Yeah, you said that already. Do you have some examples of particularly bad sequences you can share? They’d have to be really bad to sink the entire film. Personally, I think he cuts away too often, and I remember the first time Batman fought with Bane looking slow, but those things are not enough for me to say Nolan’s bad at his job.

Abrams may not have a writing or story credit, but the credited writers (Roberto Orci and Alex Kurtzman) are the creative team he has worked with since Alias and Fringe, and his comments make it clear that he has substantial creative input into story and character development. Regardless of what popular opinion may be–even that of professional critics–his creative direction and cinematographic sensibility is crap, in my opinion based upon objective evaluation of the character evolution, plot resolution, coherence of staging and action, et cetera. You may differ, and that is your opinion, but I think he is one of the worst directors regularly getting work directing major motion pictures today.


Paul WS Anderson: Mortal Kombat, Event Horizon, Alien vs Predator, the Resident Evil series (starring his wife Milla Jovovich), Death Race, The Three Musketeers (also starring his wife).

Seems that his only real talent is marrying Milla Jovovich.

Event Horizon wasn’t bad, but if that’s your high point…

Isn’t the joke that the WS stands for “Will Suck”?

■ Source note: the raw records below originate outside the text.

(* ===== verification/Cloud.v ===== *)
(** [pkg/aws/cloud.go], [pkg/aws/cloud_config.go] and [pkg/aws/services/ec2_metadata.go]: the
    AWS session the policy events are published with, and the name of the cluster it finds.

    The SDK's calls are the class [AwsSdk] over a state of the outside world; a client is the
    region of its configuration.  A Go pointer in an answer is an [option]. *)
From S2P Require Import Prelude ApiTypes Effects.

Definition DEFAULT_CLUSTER_NAME : gostring := go "k8s-cluster".
Definition resourceID : gostring := go "resource-id".
Definition resourceKey : gostring := go "key".
Definition clusterNameTags : list gostring := [go "aws:eks:cluster-name"].

Record CloudConfig := mkCloudConfig {
  cloud_Region : gostring; cloud_AccountID : gostring; cloud_ClusterName : gostring
}.

(** [StringVar] declares a flag and stores its default, here the empty string, in the
    variable.  The flags a set declares are listed, in order. *)
Definition BindFlags (cfg : CloudConfig) (fs : list gostring) : CloudConfig * list gostring :=
  (mkCloudConfig [] [] (cloud_ClusterName cfg), fs ++ [go "aws-region"; go "aws-account-id"]).

Record Filter := mkFilter { filter_Name : gostring; filter_Values : list gostring }.

Class AwsSdk (W : Type) := {
  (** The region of the default configuration. *)
  config_LoadDefaultConfig : ST W gostring;
  imds_GetRegion : ST W gostring;
  (** The instance id of the document. *)
  imds_GetInstanceIdentityDocument : ST W gostring;
  (** The values of the tags found, by a client of a region. *)
  ec2_DescribeTags : gostring -> list Filter -> ST W (list (option gostring))
}.

Section cloud.
Context {W : Type} `{!AwsSdk W}.

(** [errors.Wrap]. *)
Definition wrapped {A} (m : ST W A) (text : gostring) : ST W A :=
  r ← attempt m;
  match r with Err e => fail (text ++ go ": " ++ e) | r => lift r end.

Definition metadata_Region : ST W gostring := imds_GetRegion.
Definition metadata_GetInstanceIdentityDocument : ST W gostring := imds_GetInstanceIdentityDocument.

Definition getClusterTag (tagKey region instanceID : gostring) : ST W gostring :=
  results ← wrapped (ec2_DescribeTags region [mkFilter resourceID [instanceID]; mkFilter resourceKey [tagKey]])
              (go "GetClusterTag: Unable to obtain EC2 instance tags");
  match results with
  | [] => fail (go "GetClusterTag: No tag matching key: " ++ tagKey)
  | value :: _ => lift (deref value)
  end.

(** The loop over the tags, until one has a value; an error leaves the name empty. *)
Fixpoint tryTags (tags : list gostring) (region instanceID clusterName : gostring) : ST W gostring :=
  match tags with
  | [] => mret clusterName
  | tag :: tags' =>
      r ← attempt (getClusterTag tag region instanceID);
      match r with
      | Ret name => if decide (name = []) then tryTags tags' region instanceID name else mret name
      | _ => tryTags tags' region instanceID []
      end
  end.

Definition getClusterName (region instanceID : gostring) : ST W gostring :=
  name ← tryTags clusterNameTags region instanceID [];
  mret (if decide (name = []) then DEFAULT_CLUSTER_NAME else name).

(** [defaultCloud]: the configuration, and the region of the CloudWatch client. *)
Record defaultCloud := mkDefaultCloud { cloud_cfg : CloudConfig; cloudWatchlogs : gostring }.
Definition AccountID (c : defaultCloud) : gostring := cloud_AccountID (cloud_cfg c).
Definition Region (c : defaultCloud) : gostring := cloud_Region (cloud_cfg c).
Definition ClusterName (c : defaultCloud) : gostring := cloud_ClusterName (cloud_cfg c).

Definition NewCloud (cfg : CloudConfig) : ST W defaultCloud :=
  awsRegion ← wrapped config_LoadDefaultConfig (go "failed to load AWS config");
  region ← (if decide (cloud_Region cfg = []) then
              wrapped metadata_Region
                (go "failed to introspect region from EC2Metadata, specify --aws-region instead if EC2Metadata is unavailable")
            else mret (cloud_Region cfg));
  let awsRegion := if decide (region = []) then awsRegion else region in
  instanceID ← wrapped metadata_GetInstanceIdentityDocument (go "failed to get instanceIdentityDocument from EC2Metadata");
  clusterName ← getClusterName awsRegion instanceID;
  mret (mkDefaultCloud (mkCloudConfig region (cloud_AccountID cfg) clusterName) awsRegion).

(** ** The name of the cluster *)

(** What an answer to the tag query says. *)
Definition cluster_of (answer : outcome (list (option gostring))) : gostring :=
  match answer with
  | Ret (Some name :: _) => if decide (name = []) then DEFAULT_CLUSTER_NAME else name
  | _ => DEFAULT_CLUSTER_NAME
  end.

Definition tag_query (instanceID : gostring) : list Filter :=
  [mkFilter (go "resource-id") [instanceID]; mkFilter (go "key") [go "aws:eks:cluster-name"]].

Lemma wrapped_Ret {A} (m : ST W A) text s s' a : wrapped m text s = (s', Ret a) -> m s = (s', Ret a).
Proof. unfold wrapped, mbind, ST_bind, attempt. destruct (m s) as [s1 [x|e|w]]; [|done..]. by intros [= <- <-]. Qed.

(** One query, and no error comes out of it. *)
Lemma getClusterName_result region instanceID s :
  let q := ec2_DescribeTags region (tag_query instanceID) s in
  getClusterName region instanceID s =
  (fst q, match snd q with
          | Panic w => Panic w
          | Ret (None :: _) => Panic (go "nil pointer dereference")
          | r => Ret (cluster_of r)
          end).
Proof.
  cbv zeta. unfold getClusterName. cbn [tryTags clusterNameTags]. unfold getClusterTag, wrapped, attempt, mbind, ST_bind.
  change [mkFilter resourceID [instanceID]; mkFilter resourceKey [go "aws:eks:cluster-name"]] with (tag_query instanceID).
  destruct (ec2_DescribeTags region (tag_query instanceID) s) as [s' [[|[v|] l]|e|w]]; cbn; try done.
  destruct (decide (v = [])) as [->|Hv]; [done|]. cbn. by rewrite decide_False.
Qed.

(** A session knows the cluster by the tag of its own instance, asked for in the region of the
    metadata service. *)
Lemma NewCloud_session s s' c : NewCloud (mkCloudConfig [] [] []) s = (s', Ret c) ->
  exists s0 s1 s2 s3 r0 region instanceID answer,
    config_LoadDefaultConfig s = (s0, Ret r0) /\
    imds_GetRegion s0 = (s1, Ret region) /\ imds_GetInstanceIdentityDocument s1 = (s2, Ret instanceID) /\
    ec2_DescribeTags (cloudWatchlogs c) (tag_query instanceID) s2 = (s3, answer) /\ s3 = s' /\
    cloudWatchlogs c = (if decide (region = []) then r0 else region) /\
    Region c = region /\ AccountID c = [] /\ ClusterName c = cluster_of answer.
Proof.
  unfold NewCloud. intros H. apply bind_returns in H as (s0 & r0 & H0 & H). apply wrapped_Ret in H0.
  apply bind_returns in H as (s1 & region & H1 & H). cbn [cloud_Region decide] in H1. rewrite decide_True in H1 by done. apply wrapped_Ret in H1.
  apply bind_returns in H as (s2 & id & H2 & H). apply wrapped_Ret in H2. apply bind_returns in H as (s3 & name & H3 & H).
  rewrite getClusterName_result in H3. injection H as <- <-. cbn [cloudWatchlogs].
  destruct (ec2_DescribeTags _ _ s2) as [s4 answer] eqn:E. injection H3 as -> H3. cbn in H3.
  exists s0, s1, s2, s3, r0, region, id, answer. unfold ClusterName, Region, AccountID. cbn. split_and!; try done.
  destruct answer as [[|[v|] l]|e|w]; by simplify_eq H3.
Qed.
End cloud.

That’s all fine and inarguable. (Your opinion is not something to debate.) Your assertion that his movies aren’t good “by any critical standard” is clearly false, though, in that the “critical standard” of “reviews by movie critics” ranks the movies very highly.

So there is clearly a critical standard by which the movies are considered quite good. I’d even go further and say that how well a movie is received by critics as the most common meaning of critical standard.

Perhaps you meant to use a different term.

Because this is the internet. Everyone is a special snowflake who is above the unwashed masses, and whatever the plebs like is absolute garbage. The brilliance of the netizens is that they see what the rubes do not. For example, did you know that Jessica Alba is hideous? It’s the pointy elbows.

Threads like these allow people to assert their special snowflake status. Other such threads are “Who is considered beautiful but you don’t find attractive?” and “What great bands do you think are overrated?”

The SDMB is an excellent source of these types of threads and responses, but it is by no means limited to the SDMB. It’s an internet thing.